Sean woke up Wednesday with one specific thought already waiting for him.

The 10x rebate hadn’t fired on Elena’s retainer. He’d known, intellectually, that the multiplier was supposed to require spending directly on Makima and in the process of him giving it to her as a gift or something she was present to benefit from, not on her behalf through a third party. But knowing it and watching it not happen were two different things, and some part of him had still expected the system to be generous about the distinction.

It hadn’t been. The system, apparently, cared about precision.

He thought about that while he showered, while he got dressed, while he made coffee and looked out at Walsh’s car sitting in its usual spot below. If he wanted to actually understand how this worked, properly, he needed to test the other side of the line. Not legal fees. Not security. Something for her. Personally. Directly.

Dinner was tonight. That gave him a window.

================

The Florist

He had James take him to a flower shop two blocks from campus before his first class, the kind of small, independent place that smelled like cut stems and cold water, run by a woman in her sixties who clearly took her work seriously.

"I need something for someone specific," said Sean. "Not generic. Something that actually fits her."

The florist looked at him over her glasses, the same kind of evaluating attention he kept getting from older women lately. "Tell me about her."

"She runs an apartment building," said Sean. "She’s strong. Practical. Doesn’t usually let people do things for her." He thought about it more. "She keeps plants in her own apartment. Real ones. Not the kind people buy and forget about."

The florist nodded slowly, already moving toward a section near the back. "Someone who takes care of things," she said. "You don’t want anything flashy for someone like that. You want something that looks like it belongs in her hands already." She pulled together a bundle of deep orange ranunculus, soft white snapdragons, and something green and trailing that Sean didn’t know the name of, all of it arranged with deliberate, unfussy care.

"That," said Sean.

He paid for the flowers. Two hundred dollars, more than he’d have guessed a bundle of flowers could cost, but the florist had clearly put real craft into it.

He held his breath slightly as he made the transfer.

[200 dollars spent]

[Balance: $1,978,480]

[2,000 dollars received]

His pulse spiked, then settled into something closer to satisfaction. There it was. Ten times, clean and immediate. Not the baseline doubling he’d gotten with Elena. The full multiplier, exactly where the system had said it would apply.

[New Balance: $2,180,480]

He stood there for a second with the flowers in his arms, doing quiet math. Two hundred dollars had become two thousand. If he’d spent the same logic at scale, the implications were obvious and slightly absurd.

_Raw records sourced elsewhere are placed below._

Lemma toy_hash_wf b : bytes_wf 32 (toy_hash b).
Proof.
  unfold toy_hash, hash_block, hash_with_vm. cbn [vm_ok toy_env randomx toy].
  set (m := randomx_key (header b) ++ to_mining_blob (header b)). pose proof (toy_digest_wf m) as Hw.
  rewrite (proj1 Hw). cbn [Nat.ltb Nat.leb]. rewrite take_ge by (by rewrite (proj1 Hw)). exact Hw.
Qed.

Lemma toy_block_wf (h ts reward tgt : Z) (prev : bytes) (txs : list Transaction) :
  is_u64 h -> is_u64 ts -> is_u64 reward -> is_u32 tgt -> bytes_wf 32 prev -> bytes_wf 32 (compute_merkle_root txs) ->
  vec_wf Transaction_codec Transaction_wf txs -> Block_wf (toy_block h ts reward prev tgt txs).
Proof.
  intros. pose proof zero32_wf. split; [| done]. unfold BlockHeader_wf. cbn [toy_block header version previous merkle_root
    timestamp target nonce height uncle_merkle_root total_reward randomx_key miner anchor_owner commitment_merkle_root
    nullifier_root anchor_tx_id caribina_anchor anchor_monero_height anchor_monero_hash finality_flags pow_source].
  assert (is_u32 0 /\ is_u64 0 /\ is_byte 1 /\ is_byte 0) as (? & ? & ? & ?) by (unfold is_u, is_byte; lia).
  by split_and!.
Qed.

Ltac concrete_block :=
  apply toy_block_wf;
  [ split; vm_compute; discriminate || reflexivity .. | apply toy_hash_wf || exact zero32_wf | concrete_bytes
  | apply (wf_of_roundtrip (vec_codec Transaction_codec) (vec_wf Transaction_codec Transaction_wf)); vm_compute; reflexivity ].

Lemma toy_genesis_wf : Block_wf toy_genesis.
Proof. concrete_block. Qed.

Lemma toy_second_wf : Block_wf toy_second.
Proof. concrete_block. Qed.

Definition one_block : CChainState := (connect_block toy_genesis [] None None None toy_node).1.
Definition two_blocks : CChainState := (connect_block toy_second [] (Some []) (Some []) None one_block).1.

Lemma toy_pristine : pristine toy_node.
Proof. done. Qed.

Lemma toy_run_one : rtc node_step toy_node one_block.
Proof. apply rtc_once, node_connect, toy_genesis_wf. Qed.

Lemma toy_run : rtc node_step toy_node two_blocks.
Proof. eapply rtc_r; [exact toy_run_one |]. apply node_connect, toy_second_wf. Qed.

Lemma ledger_refinement_witness :
  chain_height two_blocks = 2 /\ exists c, rtc ledger_step [] c /\ represents c two_blocks.
Proof.
  split; [vm_compute; reflexivity |]. apply (ledger_refinement toy_node two_blocks); [exact toy_pristine | exact toy_run].
Defined.

(** The nullifier of the second block, offered again. *)
Definition toy_replay : Block :=
  toy_block 3 1240 (expected_reward 3) (toy_hash toy_second) u32_max [toy_spend (to_le_bytes 32 77)].


Lemma disconnect_undoes_connect_witness :
  let out := disconnect_block (height (header toy_genesis)) (connect_block toy_genesis [] None None None toy_node).1 in
  out.2 = Ok tt /\ chain_part out.1 = chain_part toy_node.
Proof.
  apply (disconnect_undoes_connect toy_node toy_node toy_genesis [] None None None).
  - exact toy_pristine.
  - constructor.
  - exact toy_genesis_wf.
  - vm_compute. reflexivity.
  - split; [| vm_compute; reflexivity]. intros raw E. exfalso.
    assert (forall o : option bytes, o = None -> o = Some raw -> False) as Hx by congruence.
    refine (Hx _ _ E). vm_compute. reflexivity.
Defined.

Lemma failed_disconnect_wedges_witness :
  exists e, chain_block (disconnect_block 2 two_blocks).1 2 = Err e.
Proof.
  destruct (failed_disconnect_wedges toy_node two_blocks 2 (disconnect_block 2 two_blocks).1) as [_ [e He]].
  - exact toy_pristine.
  - exact toy_run.
  - vm_compute. reflexivity.
  - intros E. apply (f_equal (fun p => bool_decide (is_Some (p.1.1 !! height_key 2)))) in E.
    assert (bool_decide (is_Some ((chain_part (disconnect_block 2 two_blocks).1).1.1 !! height_key 2)) = false) as E1
      by (vm_compute; reflexivity).
    assert (bool_decide (is_Some ((chain_part two_blocks).1.1 !! height_key 2)) = true) as E2 by (vm_compute; reflexivity).
    cbv beta in E. rewrite E1, E2 in E. discriminate E.
  - constructor.
  - exists e. assert (chain_height (disconnect_block 2 two_blocks).1 = 2) as Eh by (vm_compute; reflexivity).
    by rewrite Eh in He.
Defined.

(** A genesis block that claims no reward: refused, but not without a trace. *)
Definition toy_underpaid : Block := toy_block 1 1000 0 zero32 u32_max [].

But more than the number, what struck him was the shape of the rule itself. The system didn’t reward defending her. It rewarded choosing her. Every single time, deliberately, in something small enough to actually mean something.

He thought about Gerald Pemberton’s voice in his head. Do it because it’s right. Not because it wins.

Maybe the system agreed with that more than he’d given it credit for.

—--------

Campus

He went through his classes with the flowers left carefully in the back of the Rolls Royce, James under strict instructions not to let anything happen to them.

Derek caught him outside the economics building at lunch, less hostile than the week before, something closer to professional curiosity settling into their dynamic now.

"The data infrastructure company," said Derek. "You opened a position there too. I checked the filings last night."

"I did," said Sean.

"How’d you find that one," said Derek. "It’s not the kind of name that shows up in any of the usual screeners."

"I look at what people are quietly building before anyone writes about it," said Sean. "Most of investing is just paying attention earlier than other people."

Derek studied him for a moment. "You ever consider that you might just be lucky? Not trying to be hostile. Genuinely asking."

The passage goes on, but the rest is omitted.